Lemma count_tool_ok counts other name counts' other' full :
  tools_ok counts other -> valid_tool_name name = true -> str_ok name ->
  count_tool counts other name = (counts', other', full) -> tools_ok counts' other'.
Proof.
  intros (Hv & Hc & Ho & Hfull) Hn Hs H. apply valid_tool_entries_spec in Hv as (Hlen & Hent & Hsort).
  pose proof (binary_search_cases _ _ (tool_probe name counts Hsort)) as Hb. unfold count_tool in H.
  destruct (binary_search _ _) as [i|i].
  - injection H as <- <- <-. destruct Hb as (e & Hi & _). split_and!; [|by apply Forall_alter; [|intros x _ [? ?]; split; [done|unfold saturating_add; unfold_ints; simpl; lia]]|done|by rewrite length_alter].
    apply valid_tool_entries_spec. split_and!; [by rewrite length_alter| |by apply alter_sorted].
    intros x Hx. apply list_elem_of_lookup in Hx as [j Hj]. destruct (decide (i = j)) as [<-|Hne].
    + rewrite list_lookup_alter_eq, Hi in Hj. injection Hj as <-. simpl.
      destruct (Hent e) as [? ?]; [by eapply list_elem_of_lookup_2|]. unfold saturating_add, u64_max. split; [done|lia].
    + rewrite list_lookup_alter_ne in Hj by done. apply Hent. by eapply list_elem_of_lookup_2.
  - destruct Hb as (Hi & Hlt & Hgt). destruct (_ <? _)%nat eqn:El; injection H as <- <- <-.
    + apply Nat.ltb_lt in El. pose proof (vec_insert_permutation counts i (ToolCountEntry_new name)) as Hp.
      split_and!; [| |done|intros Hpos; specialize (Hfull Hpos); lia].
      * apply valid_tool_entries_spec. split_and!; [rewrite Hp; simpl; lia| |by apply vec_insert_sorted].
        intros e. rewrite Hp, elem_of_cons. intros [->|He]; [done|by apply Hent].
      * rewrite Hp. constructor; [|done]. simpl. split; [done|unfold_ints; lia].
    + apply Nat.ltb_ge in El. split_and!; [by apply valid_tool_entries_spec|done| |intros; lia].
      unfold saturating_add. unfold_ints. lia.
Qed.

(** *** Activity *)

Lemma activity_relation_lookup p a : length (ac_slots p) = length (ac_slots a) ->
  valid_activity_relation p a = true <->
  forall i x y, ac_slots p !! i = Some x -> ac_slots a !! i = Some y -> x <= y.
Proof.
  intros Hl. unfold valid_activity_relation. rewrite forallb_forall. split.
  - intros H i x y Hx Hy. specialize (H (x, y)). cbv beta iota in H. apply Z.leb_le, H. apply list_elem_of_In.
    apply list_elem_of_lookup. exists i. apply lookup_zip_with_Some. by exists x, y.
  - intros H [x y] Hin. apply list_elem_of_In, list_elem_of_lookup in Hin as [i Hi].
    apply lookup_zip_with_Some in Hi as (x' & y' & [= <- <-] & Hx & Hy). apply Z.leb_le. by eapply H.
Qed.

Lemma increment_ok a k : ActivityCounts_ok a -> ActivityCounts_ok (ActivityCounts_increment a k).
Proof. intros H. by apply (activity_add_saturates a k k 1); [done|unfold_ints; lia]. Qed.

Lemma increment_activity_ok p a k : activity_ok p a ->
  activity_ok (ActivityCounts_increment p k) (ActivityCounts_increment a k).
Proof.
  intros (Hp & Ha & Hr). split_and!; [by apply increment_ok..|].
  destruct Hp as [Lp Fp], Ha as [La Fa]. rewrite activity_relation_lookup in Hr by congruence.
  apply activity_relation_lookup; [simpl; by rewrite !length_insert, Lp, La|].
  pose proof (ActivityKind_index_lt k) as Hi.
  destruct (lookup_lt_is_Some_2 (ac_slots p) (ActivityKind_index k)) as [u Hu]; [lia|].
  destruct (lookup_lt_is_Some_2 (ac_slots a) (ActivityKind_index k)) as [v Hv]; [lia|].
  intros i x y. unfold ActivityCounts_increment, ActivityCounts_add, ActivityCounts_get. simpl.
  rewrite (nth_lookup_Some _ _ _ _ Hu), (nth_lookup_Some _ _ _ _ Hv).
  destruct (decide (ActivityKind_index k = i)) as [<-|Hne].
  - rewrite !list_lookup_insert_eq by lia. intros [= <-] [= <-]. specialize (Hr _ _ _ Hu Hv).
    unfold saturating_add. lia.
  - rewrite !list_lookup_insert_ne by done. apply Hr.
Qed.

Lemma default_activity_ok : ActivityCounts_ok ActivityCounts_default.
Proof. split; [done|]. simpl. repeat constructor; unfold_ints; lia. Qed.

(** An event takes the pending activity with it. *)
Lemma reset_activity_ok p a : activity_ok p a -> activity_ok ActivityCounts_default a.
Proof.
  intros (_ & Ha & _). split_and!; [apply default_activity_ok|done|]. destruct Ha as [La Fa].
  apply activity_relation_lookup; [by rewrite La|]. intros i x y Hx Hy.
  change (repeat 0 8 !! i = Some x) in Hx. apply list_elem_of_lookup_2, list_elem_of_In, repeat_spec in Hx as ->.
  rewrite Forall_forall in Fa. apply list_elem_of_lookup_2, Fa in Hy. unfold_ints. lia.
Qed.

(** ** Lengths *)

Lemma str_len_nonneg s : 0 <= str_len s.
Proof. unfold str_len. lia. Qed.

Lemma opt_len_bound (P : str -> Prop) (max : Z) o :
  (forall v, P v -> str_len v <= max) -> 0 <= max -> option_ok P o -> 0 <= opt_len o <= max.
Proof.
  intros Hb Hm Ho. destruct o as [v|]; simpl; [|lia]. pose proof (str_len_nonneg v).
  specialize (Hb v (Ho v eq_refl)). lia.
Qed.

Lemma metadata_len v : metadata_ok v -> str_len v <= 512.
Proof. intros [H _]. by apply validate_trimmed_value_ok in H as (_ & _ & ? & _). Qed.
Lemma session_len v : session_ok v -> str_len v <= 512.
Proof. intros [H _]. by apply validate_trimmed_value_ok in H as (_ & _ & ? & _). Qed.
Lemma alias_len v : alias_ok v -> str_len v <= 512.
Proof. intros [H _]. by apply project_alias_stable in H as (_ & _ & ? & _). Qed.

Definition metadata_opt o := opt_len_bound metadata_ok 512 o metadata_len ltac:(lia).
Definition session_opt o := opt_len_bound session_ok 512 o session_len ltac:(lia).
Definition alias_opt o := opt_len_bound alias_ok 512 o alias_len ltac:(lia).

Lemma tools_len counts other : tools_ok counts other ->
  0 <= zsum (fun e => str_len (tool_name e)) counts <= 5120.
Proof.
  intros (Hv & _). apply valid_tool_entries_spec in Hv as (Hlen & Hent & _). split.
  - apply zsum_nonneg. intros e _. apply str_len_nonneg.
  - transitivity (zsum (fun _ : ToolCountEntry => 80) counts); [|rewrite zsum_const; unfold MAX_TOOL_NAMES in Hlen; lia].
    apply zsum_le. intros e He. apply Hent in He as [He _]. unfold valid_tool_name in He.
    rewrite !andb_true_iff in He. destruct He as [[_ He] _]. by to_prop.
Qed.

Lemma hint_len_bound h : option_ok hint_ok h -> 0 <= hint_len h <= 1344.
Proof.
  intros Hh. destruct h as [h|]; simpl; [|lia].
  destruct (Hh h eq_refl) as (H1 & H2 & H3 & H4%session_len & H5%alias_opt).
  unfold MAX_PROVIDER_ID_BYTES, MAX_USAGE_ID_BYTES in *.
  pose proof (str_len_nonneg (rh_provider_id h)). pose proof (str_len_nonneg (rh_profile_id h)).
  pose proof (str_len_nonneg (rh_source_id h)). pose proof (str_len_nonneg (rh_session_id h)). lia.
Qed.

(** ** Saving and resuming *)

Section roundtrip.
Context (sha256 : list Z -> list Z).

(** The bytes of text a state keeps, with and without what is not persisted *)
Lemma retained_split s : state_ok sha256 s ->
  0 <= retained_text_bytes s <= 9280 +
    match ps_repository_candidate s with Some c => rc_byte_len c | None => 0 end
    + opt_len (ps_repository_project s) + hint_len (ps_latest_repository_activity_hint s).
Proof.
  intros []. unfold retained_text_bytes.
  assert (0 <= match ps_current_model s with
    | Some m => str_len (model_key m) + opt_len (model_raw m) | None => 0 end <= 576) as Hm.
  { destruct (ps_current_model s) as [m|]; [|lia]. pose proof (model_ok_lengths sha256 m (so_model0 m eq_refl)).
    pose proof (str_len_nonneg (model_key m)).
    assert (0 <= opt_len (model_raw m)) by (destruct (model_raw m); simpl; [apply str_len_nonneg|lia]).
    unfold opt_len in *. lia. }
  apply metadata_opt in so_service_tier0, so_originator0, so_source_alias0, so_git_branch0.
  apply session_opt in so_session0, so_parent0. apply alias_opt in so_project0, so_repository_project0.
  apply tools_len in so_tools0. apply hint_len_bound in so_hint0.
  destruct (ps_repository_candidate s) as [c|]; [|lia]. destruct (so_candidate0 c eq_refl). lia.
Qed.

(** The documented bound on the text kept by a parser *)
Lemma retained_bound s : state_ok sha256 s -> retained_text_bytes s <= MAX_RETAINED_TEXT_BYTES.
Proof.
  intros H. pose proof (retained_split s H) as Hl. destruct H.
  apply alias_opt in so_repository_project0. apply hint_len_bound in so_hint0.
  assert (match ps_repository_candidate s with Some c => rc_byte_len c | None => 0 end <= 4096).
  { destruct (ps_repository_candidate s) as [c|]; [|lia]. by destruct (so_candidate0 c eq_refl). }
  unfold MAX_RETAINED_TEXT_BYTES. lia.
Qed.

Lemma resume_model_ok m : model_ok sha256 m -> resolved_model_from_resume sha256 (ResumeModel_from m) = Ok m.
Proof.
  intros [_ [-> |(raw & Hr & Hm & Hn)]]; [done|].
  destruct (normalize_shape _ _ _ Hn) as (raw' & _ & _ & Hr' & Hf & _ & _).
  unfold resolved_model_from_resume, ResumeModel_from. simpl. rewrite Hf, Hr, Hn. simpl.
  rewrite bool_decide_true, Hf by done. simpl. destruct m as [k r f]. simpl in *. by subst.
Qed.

-=-=-

Task requirements
All that belongs in your answer is the stretch of entries above from the line with "Lemma session_len v" through the line with "- apply zsum_nonneg.", printed exactly.

Answer space
Lemma session_len v : session_ok v -> str_len v <= 512.
Proof. intros [H _]. by apply validate_trimmed_value_ok in H as (_ & _ & ? & _). Qed.
Lemma alias_len v : alias_ok v -> str_len v <= 512.
Proof. intros [H _]. by apply project_alias_stable in H as (_ & _ & ? & _). Qed.

Definition metadata_opt o := opt_len_bound metadata_ok 512 o metadata_len ltac:(lia).
Definition session_opt o := opt_len_bound session_ok 512 o session_len ltac:(lia).
Definition alias_opt o := opt_len_bound alias_ok 512 o alias_len ltac:(lia).

Lemma tools_len counts other : tools_ok counts other ->
  0 <= zsum (fun e => str_len (tool_name e)) counts <= 5120.
Proof.
  intros (Hv & _). apply valid_tool_entries_spec in Hv as (Hlen & Hent & _). split.
  - apply zsum_nonneg. intros e _. apply str_len_nonneg.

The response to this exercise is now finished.